• Task details:
Of all the entries below, retype only the lines from the one with "cbn. by rewrite !lookup_insert_ne." through the one with "swap, object; by rewrite Ho].", exactly as they appear.
----------
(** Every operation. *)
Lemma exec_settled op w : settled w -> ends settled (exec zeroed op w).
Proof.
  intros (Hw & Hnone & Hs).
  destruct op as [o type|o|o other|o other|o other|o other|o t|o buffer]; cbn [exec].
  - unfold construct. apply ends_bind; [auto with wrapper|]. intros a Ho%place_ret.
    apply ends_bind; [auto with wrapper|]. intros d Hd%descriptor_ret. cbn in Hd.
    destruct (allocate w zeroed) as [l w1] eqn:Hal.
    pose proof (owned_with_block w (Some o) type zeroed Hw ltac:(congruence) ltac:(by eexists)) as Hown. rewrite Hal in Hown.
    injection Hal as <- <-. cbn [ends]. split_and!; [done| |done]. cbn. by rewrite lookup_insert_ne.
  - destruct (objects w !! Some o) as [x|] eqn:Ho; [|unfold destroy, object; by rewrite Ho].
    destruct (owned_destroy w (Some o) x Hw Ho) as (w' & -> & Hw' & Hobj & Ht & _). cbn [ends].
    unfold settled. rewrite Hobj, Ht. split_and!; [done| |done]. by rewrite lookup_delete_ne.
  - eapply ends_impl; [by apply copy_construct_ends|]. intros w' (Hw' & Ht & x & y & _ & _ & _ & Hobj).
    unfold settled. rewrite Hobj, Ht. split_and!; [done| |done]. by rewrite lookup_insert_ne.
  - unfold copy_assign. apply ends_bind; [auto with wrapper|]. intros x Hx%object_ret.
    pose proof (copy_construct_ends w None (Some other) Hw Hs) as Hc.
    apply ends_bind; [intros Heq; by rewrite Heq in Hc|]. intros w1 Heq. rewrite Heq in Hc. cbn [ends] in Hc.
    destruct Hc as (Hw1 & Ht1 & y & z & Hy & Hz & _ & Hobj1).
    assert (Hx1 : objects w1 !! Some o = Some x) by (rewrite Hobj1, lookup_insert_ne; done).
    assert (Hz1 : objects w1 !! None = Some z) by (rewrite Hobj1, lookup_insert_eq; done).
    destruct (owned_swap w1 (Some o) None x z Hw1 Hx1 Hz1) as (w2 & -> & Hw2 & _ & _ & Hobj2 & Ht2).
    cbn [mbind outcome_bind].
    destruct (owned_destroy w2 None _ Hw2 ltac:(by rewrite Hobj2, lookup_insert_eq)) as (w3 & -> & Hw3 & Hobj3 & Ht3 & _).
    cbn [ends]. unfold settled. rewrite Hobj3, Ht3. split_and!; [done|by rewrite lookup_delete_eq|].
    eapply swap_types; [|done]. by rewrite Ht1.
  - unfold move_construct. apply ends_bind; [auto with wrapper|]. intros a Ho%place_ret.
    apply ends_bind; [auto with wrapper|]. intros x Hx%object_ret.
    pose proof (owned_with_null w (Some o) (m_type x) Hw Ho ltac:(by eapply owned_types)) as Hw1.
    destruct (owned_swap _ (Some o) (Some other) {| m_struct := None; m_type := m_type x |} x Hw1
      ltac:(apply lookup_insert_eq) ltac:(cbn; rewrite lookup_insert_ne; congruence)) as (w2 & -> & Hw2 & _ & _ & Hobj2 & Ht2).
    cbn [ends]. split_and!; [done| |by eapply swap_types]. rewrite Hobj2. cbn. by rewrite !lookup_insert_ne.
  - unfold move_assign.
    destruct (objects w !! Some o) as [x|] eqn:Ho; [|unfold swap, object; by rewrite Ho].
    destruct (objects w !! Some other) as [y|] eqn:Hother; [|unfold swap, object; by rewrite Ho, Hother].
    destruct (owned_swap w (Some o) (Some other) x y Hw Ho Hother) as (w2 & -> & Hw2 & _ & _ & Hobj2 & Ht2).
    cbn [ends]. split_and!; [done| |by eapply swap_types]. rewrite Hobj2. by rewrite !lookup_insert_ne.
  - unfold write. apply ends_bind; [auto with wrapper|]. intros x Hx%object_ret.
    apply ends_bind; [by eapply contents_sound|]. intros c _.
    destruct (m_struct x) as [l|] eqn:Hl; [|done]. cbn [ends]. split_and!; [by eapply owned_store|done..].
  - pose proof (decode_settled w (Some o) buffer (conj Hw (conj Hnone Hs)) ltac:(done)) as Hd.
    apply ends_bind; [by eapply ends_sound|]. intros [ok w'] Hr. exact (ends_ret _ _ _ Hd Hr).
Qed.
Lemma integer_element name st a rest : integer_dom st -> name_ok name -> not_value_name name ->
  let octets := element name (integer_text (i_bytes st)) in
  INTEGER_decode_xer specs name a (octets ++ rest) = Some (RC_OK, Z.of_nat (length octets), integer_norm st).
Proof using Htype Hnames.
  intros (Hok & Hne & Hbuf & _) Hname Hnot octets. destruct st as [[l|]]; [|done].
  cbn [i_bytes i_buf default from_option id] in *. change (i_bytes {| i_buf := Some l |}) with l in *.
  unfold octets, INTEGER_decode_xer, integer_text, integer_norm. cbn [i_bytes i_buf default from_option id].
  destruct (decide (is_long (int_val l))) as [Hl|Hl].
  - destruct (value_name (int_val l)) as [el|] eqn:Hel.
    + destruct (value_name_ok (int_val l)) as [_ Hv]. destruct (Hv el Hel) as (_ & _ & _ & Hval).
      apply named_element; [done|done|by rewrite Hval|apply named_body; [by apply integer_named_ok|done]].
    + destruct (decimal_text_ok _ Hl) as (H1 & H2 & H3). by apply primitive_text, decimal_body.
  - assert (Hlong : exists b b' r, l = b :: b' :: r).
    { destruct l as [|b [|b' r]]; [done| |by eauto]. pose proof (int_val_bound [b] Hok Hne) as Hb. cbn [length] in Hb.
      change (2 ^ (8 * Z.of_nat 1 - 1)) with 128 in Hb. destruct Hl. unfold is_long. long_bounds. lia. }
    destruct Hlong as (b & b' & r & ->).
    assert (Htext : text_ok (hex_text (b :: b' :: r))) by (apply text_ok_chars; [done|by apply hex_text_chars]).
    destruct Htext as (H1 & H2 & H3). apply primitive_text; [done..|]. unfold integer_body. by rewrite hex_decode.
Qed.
----------
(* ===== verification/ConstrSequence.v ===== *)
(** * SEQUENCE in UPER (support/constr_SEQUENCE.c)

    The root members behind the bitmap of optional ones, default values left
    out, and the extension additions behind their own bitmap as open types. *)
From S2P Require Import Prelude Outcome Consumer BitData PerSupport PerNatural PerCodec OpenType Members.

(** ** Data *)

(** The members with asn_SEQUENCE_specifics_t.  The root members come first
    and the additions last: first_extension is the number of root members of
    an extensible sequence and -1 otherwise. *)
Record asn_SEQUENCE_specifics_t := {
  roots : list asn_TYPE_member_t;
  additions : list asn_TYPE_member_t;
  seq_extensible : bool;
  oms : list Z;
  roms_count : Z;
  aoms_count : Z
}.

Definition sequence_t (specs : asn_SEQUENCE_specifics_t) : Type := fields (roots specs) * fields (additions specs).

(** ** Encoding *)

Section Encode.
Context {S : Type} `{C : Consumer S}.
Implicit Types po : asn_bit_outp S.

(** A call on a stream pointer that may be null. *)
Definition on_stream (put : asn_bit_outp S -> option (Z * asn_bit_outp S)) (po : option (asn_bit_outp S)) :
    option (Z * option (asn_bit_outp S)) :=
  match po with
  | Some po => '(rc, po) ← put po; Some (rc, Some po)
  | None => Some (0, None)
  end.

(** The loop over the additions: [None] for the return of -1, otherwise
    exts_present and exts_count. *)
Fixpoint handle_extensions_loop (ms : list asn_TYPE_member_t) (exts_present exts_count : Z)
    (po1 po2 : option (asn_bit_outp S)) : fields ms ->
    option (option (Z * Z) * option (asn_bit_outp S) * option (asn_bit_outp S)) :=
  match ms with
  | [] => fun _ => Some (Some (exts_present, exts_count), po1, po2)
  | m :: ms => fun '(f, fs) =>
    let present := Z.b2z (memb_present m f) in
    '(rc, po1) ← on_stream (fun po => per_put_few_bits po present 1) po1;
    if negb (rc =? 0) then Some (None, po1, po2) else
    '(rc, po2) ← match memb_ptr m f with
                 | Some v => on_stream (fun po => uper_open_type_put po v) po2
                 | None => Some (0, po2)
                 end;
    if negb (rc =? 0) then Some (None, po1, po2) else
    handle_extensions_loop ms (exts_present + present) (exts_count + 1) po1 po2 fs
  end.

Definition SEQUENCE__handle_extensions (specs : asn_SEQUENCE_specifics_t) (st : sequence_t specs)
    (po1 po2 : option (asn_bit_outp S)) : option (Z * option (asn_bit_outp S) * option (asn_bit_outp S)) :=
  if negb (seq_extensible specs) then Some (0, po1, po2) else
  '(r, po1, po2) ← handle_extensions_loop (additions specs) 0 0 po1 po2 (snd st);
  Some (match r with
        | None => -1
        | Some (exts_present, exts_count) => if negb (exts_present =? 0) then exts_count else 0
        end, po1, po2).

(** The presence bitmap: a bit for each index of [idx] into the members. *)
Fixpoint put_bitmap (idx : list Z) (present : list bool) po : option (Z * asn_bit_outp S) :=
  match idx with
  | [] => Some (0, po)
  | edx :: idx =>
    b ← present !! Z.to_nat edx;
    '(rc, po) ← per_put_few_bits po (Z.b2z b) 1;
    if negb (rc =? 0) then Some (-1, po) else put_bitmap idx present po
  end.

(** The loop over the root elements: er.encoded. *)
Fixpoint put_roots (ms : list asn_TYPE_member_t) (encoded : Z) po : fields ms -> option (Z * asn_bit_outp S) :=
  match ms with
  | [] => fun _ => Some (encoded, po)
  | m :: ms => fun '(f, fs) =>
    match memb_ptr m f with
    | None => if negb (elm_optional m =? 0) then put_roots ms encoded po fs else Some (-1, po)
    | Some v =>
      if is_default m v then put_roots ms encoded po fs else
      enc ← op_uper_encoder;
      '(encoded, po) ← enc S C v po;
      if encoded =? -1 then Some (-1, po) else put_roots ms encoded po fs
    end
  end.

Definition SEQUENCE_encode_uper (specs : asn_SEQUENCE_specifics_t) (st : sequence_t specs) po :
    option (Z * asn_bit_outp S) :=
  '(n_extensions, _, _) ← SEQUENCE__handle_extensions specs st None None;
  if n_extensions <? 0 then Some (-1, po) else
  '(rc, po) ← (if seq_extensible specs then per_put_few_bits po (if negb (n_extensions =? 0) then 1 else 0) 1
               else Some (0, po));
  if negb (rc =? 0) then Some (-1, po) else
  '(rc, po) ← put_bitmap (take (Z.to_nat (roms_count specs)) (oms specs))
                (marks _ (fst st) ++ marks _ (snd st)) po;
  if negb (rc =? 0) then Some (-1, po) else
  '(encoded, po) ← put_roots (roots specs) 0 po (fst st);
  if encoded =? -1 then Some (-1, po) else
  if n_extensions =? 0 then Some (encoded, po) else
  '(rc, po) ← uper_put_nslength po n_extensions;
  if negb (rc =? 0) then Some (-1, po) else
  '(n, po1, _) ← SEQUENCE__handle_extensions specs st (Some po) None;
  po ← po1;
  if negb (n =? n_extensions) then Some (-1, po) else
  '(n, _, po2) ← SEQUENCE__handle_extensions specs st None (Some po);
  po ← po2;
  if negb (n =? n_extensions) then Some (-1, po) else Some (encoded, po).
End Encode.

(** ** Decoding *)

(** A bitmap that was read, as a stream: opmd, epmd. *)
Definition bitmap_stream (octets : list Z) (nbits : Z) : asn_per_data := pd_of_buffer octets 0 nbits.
----------
• The answer:
    cbn [ends]. split_and!; [done| |by eapply swap_types]. rewrite Hobj2. cbn. by rewrite !lookup_insert_ne.
  - unfold move_assign.
    destruct (objects w !! Some o) as [x|] eqn:Ho; [|unfold swap, object; by rewrite Ho].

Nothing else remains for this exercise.